On this day in economic and business history …
Like many aspiring bankers of the mid-19th century, young John Pierpont Morgan got into the business of finance with the help of some old-fashioned family connections. From 1857 through 1871, J.P. Morgan worked his way up through the industry, first as a representative of his father’s London-based firm, then as an independent agent for that firm under a self-named company. In 1864, the younger Morgan joined with Charles Dabney to form Dabney, Morgan, & Co., where he would remain for seven years.
It was on June 30, 1871, that J.P. Morgan finally moved on to form the bank that would bear his name for more than a century. Dabney, Morgan, & Co. was dissolved and replaced by Drexel, Morgan & Co., a partnership Morgan had formed with Philadelphia banker and Drexel University founder Anthony J. Drexel. This bank is the one from which today’s JPMorgan Chase & Co. (NYSE:JPM) traces its most direct lineage, even though the Chase half of the megabank actually predates Morgan’s firm by four decades.
Morgan’s merchant bank was initially meant as a conduit for wealthy Europeans to invest in American business interests. This deep early connection to European interests would be of lifelong benefit to Morgan, whose occasional efforts to save America’s gold-backed financial system in the days before the Federal Reserve were bolstered — particularly in the Panic of 1893‘s aftermath — by connections in Europe who would supply vital liquidity at his request.
Despite his pivotal role in stemming the panic, Morgan’s firm did not escape the financial crash, and in 1893, Drexel, Morgan recorded its first million-dollar loss. Two years after the Panic (and the death of Drexel), Morgan changed his bank’s name to simply J.P. Morgan & Co. This bank, “The House of Morgan,” would be John Pierpont’s base of operations during the most legendary stretch of banking power, wielded by only one man, that the United States has ever seen.
The first Morgan megadeal actually took place in 1892, when he brought Thomas Edison’s company together with several other leading electric ventures to form General Electric Company (NYSE:GE). Morgan’s greatest triumph came in 1901, when he formed United States Steel Corporation (NYSE:X), the first billion-dollar company in American history. A year later, Morgan merged farm-implement pioneer McCormick with other agricultural equipment companies to create International Harvester, the predecessor of Navistar.
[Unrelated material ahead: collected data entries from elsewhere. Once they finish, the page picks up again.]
(** C1, amended.  In a run that finds a checkpoint file, the checkpoint is
    joined to the records by their link: when no link occurs twice in the
    checkpoint, every record takes the abstract and the keywords of the
    entry with its link, and missing values when there is none.  The
    resume index is the number of records whose abstract is not empty after
    the merge, and the loop processes exactly the positions from the resume
    index to the last one: these are handed to the Paper Processor, in
    their order; the requests of the run are those of the two tiers for
    these records; and the output holds the outcome of the Paper Processor
    for each of them and leaves every earlier record as the merge made it.
    When the abstracts present after the merge are those of the first [k]
    records, the loop processes the positions [k], ..., [n - 1] only. *)
Theorem resume_from_checkpoint (w : World) (papers : list Paper) (f : csv) :
  (distinct_links (read_csv f) = true ->
   fst (resume papers (Some f)) = map (joined (read_csv f)) papers)
  /\ snd (resume papers (Some f)) = count_nonempty (fst (resume papers (Some f)))
  /\ processed_indices (run_trace (main w papers (Some f)))
     = seq (snd (resume papers (Some f)))
           (List.length papers - snd (resume papers (Some f)))
  /\ requests (run_trace (main w papers (Some f)))
     = flat_map (tier_requests w)
                (skipn (snd (resume papers (Some f))) (fst (resume papers (Some f))))
  /\ output (main w papers (Some f))
     = processed_between w (snd (resume papers (Some f))) (List.length papers)
                         (fst (resume papers (Some f)))
  /\ (forall k,
         covers_first k (fst (resume papers (Some f))) = true ->
         processed_indices (run_trace (main w papers (Some f)))
         = seq k (List.length papers - k)
         /\ output (main w papers (Some f))
            = processed_between w k (List.length papers)
                                (fst (resume papers (Some f)))).
Proof.
  pose proof (main_turns w papers (Some f)) as [Hout Htrace].
  split; [apply resume_joined |].
  split; [apply resume_start_counts |].
  split; [apply processed_range |].
  split.
  { rewrite Htrace. apply turns_requests.
    pose proof (resume_start_le papers (Some f)).
    rewrite resume_length. lia. }
  split; [exact Hout |].
  intros k Hk. rewrite processed_range, Hout, resume_start_counts.
  rewrite (covers_first_count k _ Hk). split; reflexivity.
Qed.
All three of these companies held spots on the Dow Jones Industrial Average (Dow Jones Indices:.DJI) for decades at a time, which — when including JPMorgan Chase & Co. (NYSE:JPM) Chase itself — makes J.P. Morgan the only businessman in American history directly responsible for the creation of four Dow components, past or present.
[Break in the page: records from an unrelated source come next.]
(** Lines 101-124: the loop over the sources. *)
Fixpoint scanSources (ic : ImageCache) (parentID : string)
  (parent : option image.Image) (lenHistory : nat)
  (cfg : option containertypes.Config) (targets : list image.Image)
  : Exit * ImageCache * list StoreCall :=
  match targets with
  | [] => (ExitMiss, ic, [])
  | target :: rest =>
      match isCandidate parent lenHistory cfg target with
      | None => (ExitPanic, ic, [])
      | Some false => scanSources ic parentID parent lenHistory cfg rest
      | Some true => useCandidate ic parentID parent lenHistory cfg target
      end
  end.

(** Lines 79-89: the local cache and the ancestry check.  [Some e] leaves
    [GetCache] through [e]; [None] falls through to line 91. *)
Definition localPhase (fuel : nat) (ic : ImageCache) (parentID : string)
  (cfg : option containertypes.Config) (platform : ocispec.Platform)
  : option Exit * list StoreCall :=
  let '(r, c1) := LocalImageCache_GetCache (store ic) parentID cfg platform in
  match r with
  | None => (Some ExitPanic, c1)
  | Some (_, Some err) => (Some (ExitLocalErr err), c1)
  | Some (imgID, None) =>
      if bool_decide (imgID ≠ "") then
        match anyIsParent fuel (store ic) (sources ic) imgID with
        | (None, c2) => (Some ExitOutOfFuel, (c1 ++ c2)%list)
        | (Some true, c2) => (Some (ExitFastPath imgID), (c1 ++ c2)%list)
        | (Some false, c2) => (None, (c1 ++ c2)%list)
        end
      else (None, c1)
  end.

(** Lines 91-124: the parent is fetched and the sources are scanned. *)
Definition historyPhase (ic : ImageCache) (parentID : string)
  (cfg : option containertypes.Config)
  : Exit * ImageCache * list StoreCall :=
  if bool_decide (parentID ≠ "") then
    match Get (store ic) parentID with
    | Err err =>
        (ExitParentNotFound (Wrapf err "unable to find image %v" [parentID]),
         ic, [CallGet parentID])
    | Ok parent =>
        let '(e, ic', calls) :=
          scanSources ic parentID (Some parent)
            (length (image.History parent)) cfg (sources ic) in
        (e, ic', CallGet parentID :: calls)
    end
  else scanSources ic parentID None 0 cfg (sources ic).

(** [ImageCache.GetCache].  [fuel] bounds the recursion of [isParent]. *)
Definition GetCache_exit (fuel : nat) (ic : ImageCache) (parentID : string)
  (cfg : option containertypes.Config) (platform : ocispec.Platform)
  : Exit * ImageCache * list StoreCall :=
  match localPhase fuel ic parentID cfg platform with
  | (Some e, c1) => (e, ic, c1)
  | (None, c1) =>
      let '(e, ic', c2) := historyPhase ic parentID cfg in
      (e, ic', (c1 ++ c2)%list)
  end.

Definition GetCache (fuel : nat) (ic : ImageCache) (parentID : string)
  (cfg : option containertypes.Config) (platform : ocispec.Platform)
  : option (string * option error) * ImageCache :=
  let '(e, ic', _) := GetCache_exit fuel ic parentID cfg platform in
  (returned e, ic').

(** One later call of [GetCache] on the same cache: [meanwhile] is what
    the rest of the build did to the store since the previous call. *)
Record Request := {
  meanwhile : S -> S;
  reqParentID : string;
  reqConfig : option containertypes.Config;
  reqPlatform : ocispec.Platform }.

Fixpoint GetCache_run (fuel : nat) (ic : ImageCache) (reqs : list Request)
  : ImageCache :=
  match reqs with
  | [] => ic
  | r :: rest =>
      let ic0 := {| sources := sources ic; store := meanwhile r (store ic) |} in
      GetCache_run fuel
        (GetCache fuel ic0 (reqParentID r) (reqConfig r) (reqPlatform r)).2
        rest
  end.

End WithStore.

End cache.

(** ** An in-memory store

    A small instance of the store interface, used to run the caches on
    concrete inputs.  Images and parent links are finite maps; the
    children of an image are kept in enumeration order.  Two switches make
    [SetParent] and [Create] fail, as a store on a failing disk would. *)

Module MemStore.

Record t := {
  images : gmap string image.Image;
  parents : gmap string string;
  children : gmap string (list string);
  builtLocally : gset string;
  setParentFails : bool;
  createFails : bool }.

Definition link (s : t) (child parent : image.ID) : t :=
  {| images := images s;
     parents := <[child := parent]> (parents s);
     children := <[parent := (children s !!! parent ++ [child])%list]> (children s);
     builtLocally := builtLocally s;
     setParentFails := setParentFails s;
     createFails := createFails s |}.

(** The identity given to a created image: a stand-in for the content
    hash, built from the commands of its history. *)
Definition newID (img : image.Image) : image.ID :=
  "restored:" +:+ String.concat ";" (ocispec.CreatedBy <$> image.History img).

Definition withID (id : image.ID) (img : image.Image) : image.Image :=
  {| image.computedID := id;
     image.DockerVersion := image.DockerVersion img;
     image.Config := image.Config img;
     image.ContainerConfig := image.ContainerConfig img;
     image.Architecture := image.Architecture img;
     image.OS := image.OS img;
     image.Author := image.Author img;
     image.Created := image.Created img;
     image.Variant := image.Variant img;
     image.rootFS := image.rootFS img;
     image.History := image.History img;
     image.OSFeatures := image.OSFeatures img;
     image.OSVersion := image.OSVersion img |}.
It’s also particularly notable that Morgan is responsible for creating two of the world’s largest companies. United States Steel Corporation (NYSE:X)’s billion-dollar market cap gave it a huge head start over its peers, and General Electric Company (NYSE:GE) had a five-year run on top of the corporate world from 1993 to 1998.
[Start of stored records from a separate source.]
Lemma repr_body_printable (quote : ascii) (b : bytes) :
  quote = SQUOTE \/ quote = DQUOTE ->
  all_chars printable (repr_body quote b) = true.
Proof.
  intros Q. induction b as [|c b IH]; [reflexivity|].
  now rewrite repr_body_cons, all_chars_app, repr_byte_printable, IH.
Qed.

Lemma bytes_repr_printable (b : bytes) :
  all_chars printable (bytes_repr b) = true.
Proof.
  unfold bytes_repr. cbn [all_chars].
  rewrite all_chars_app, repr_body_printable by apply repr_quote_cases.
  destruct (repr_quote_cases b) as [-> | ->]; reflexivity.
Qed.


Lemma uint_str_printable (d : Decimal.uint) :
  all_chars printable (NilEmpty.string_of_uint d) = true.
Proof. induction d; simpl; auto. Qed.

Lemma int_str_printable (n : Z) : all_chars printable (int_str n) = true.
Proof.
  unfold int_str. destruct (Z.to_int n) as [d|d]; simpl;
    destruct d; try reflexivity; apply uint_str_printable.
Qed.

Lemma parse_int_str (n : Z) : parse_int (int_str n) = Some n.
Proof.
  unfold parse_int, int_str. rewrite NilZero.isi.
  - simpl. now rewrite DecimalZ.of_to.
  - destruct n; simpl; try discriminate.
    intros H. injection H as H. now apply Unsigned.to_uint_nonnil in H.
  - destruct n; simpl; try discriminate.
    intros H. injection H as H. now apply Unsigned.to_uint_nonnil in H.
Qed.

Lemma plain_no_squote (b : bytes) :
  forallb plain_byte b = true -> repr_quote b = SQUOTE.
Proof.
  intros H. unfold repr_quote.
  assert (E : has_char SQUOTE b = false).
  { induction b as [|c b IH]; [reflexivity|]. simpl in H |- *.
    apply andb_true_iff in H as [Hc Hb]. rewrite (IH Hb), orb_false_r.
    unfold plain_byte in Hc.
    destruct (Ascii.eqb (ascii_of_byte c) SQUOTE); [|reflexivity].
    now rewrite andb_false_r in Hc. }
  now rewrite E.
Qed.

Lemma plain_repr_body (b : bytes) :
  forallb plain_byte b = true -> repr_body SQUOTE b = decode b.
Proof.
  induction b as [|c b IH]; [reflexivity|]. intros H. simpl in H.
  apply andb_true_iff in H as [Hc Hb].
  rewrite repr_body_cons, (IH Hb).
  unfold decode, string_of_list_byte. simpl.
  destruct c; try discriminate Hc; reflexivity.
Qed.

End TextFacts.

(* ===================================================================== *)
(** ** Redirects *)
(* ===================================================================== *)

Section Redirects.

Variable net : Request -> exchange.


Lemma is_scheme_refl (u : string) :
  Urllib.is_scheme (Urllib.scheme_of u) u = true.
Proof. unfold Urllib.is_scheme. now destruct (Urllib.scheme_of u). Qed.

Lemma total_visits_visit (d : dict nat) (k : string) :
  total_visits (dict_set d k (Urllib.visits d k + 1)%nat) =
  (total_visits d + 1)%nat.
Proof.
  unfold Urllib.visits. induction d as [|[k' n] d IH]; simpl; [reflexivity|].
  destruct (String.eqb k' k); simpl; [lia|].
  rewrite IH. lia.
Qed.

Lemma within_repeats_visit (d : dict nat) (k : string) :
  within_repeats d ->
  (Urllib.visits d k < Urllib.max_repeats)%nat ->
  within_repeats (dict_set d k (Urllib.visits d k + 1)%nat).
Proof.
  unfold within_repeats, Urllib.visits.
  induction d as [|[k' n] d IH]; simpl; intros F L.
  - constructor; [simpl; lia | constructor].
  - inversion F as [|x l Hx Hl]; subst.
    destruct (String.eqb k' k); constructor; simpl; try lia; auto.
Qed.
Morgan also played a pivotal role in creating the Federal Reserve. As a “Fed of one,” Morgan is virtually singlehandedly credited with stemming the Panic of 1907. His actions during the crisis included a last-minute buyout of Tennessee Coal Iron and Railroad by United States Steel Corporation (NYSE:X) that avoided a cascading chain reaction of brokerage bankruptcies — the Lehman Brothers of 1907 was significantly overextended on Tennessee stock. This effort, ramrodded through antitrust concerns thanks to President Theodore Roosevelt’s reluctant pledge of immunity, is generally seen as the move that ended the crisis.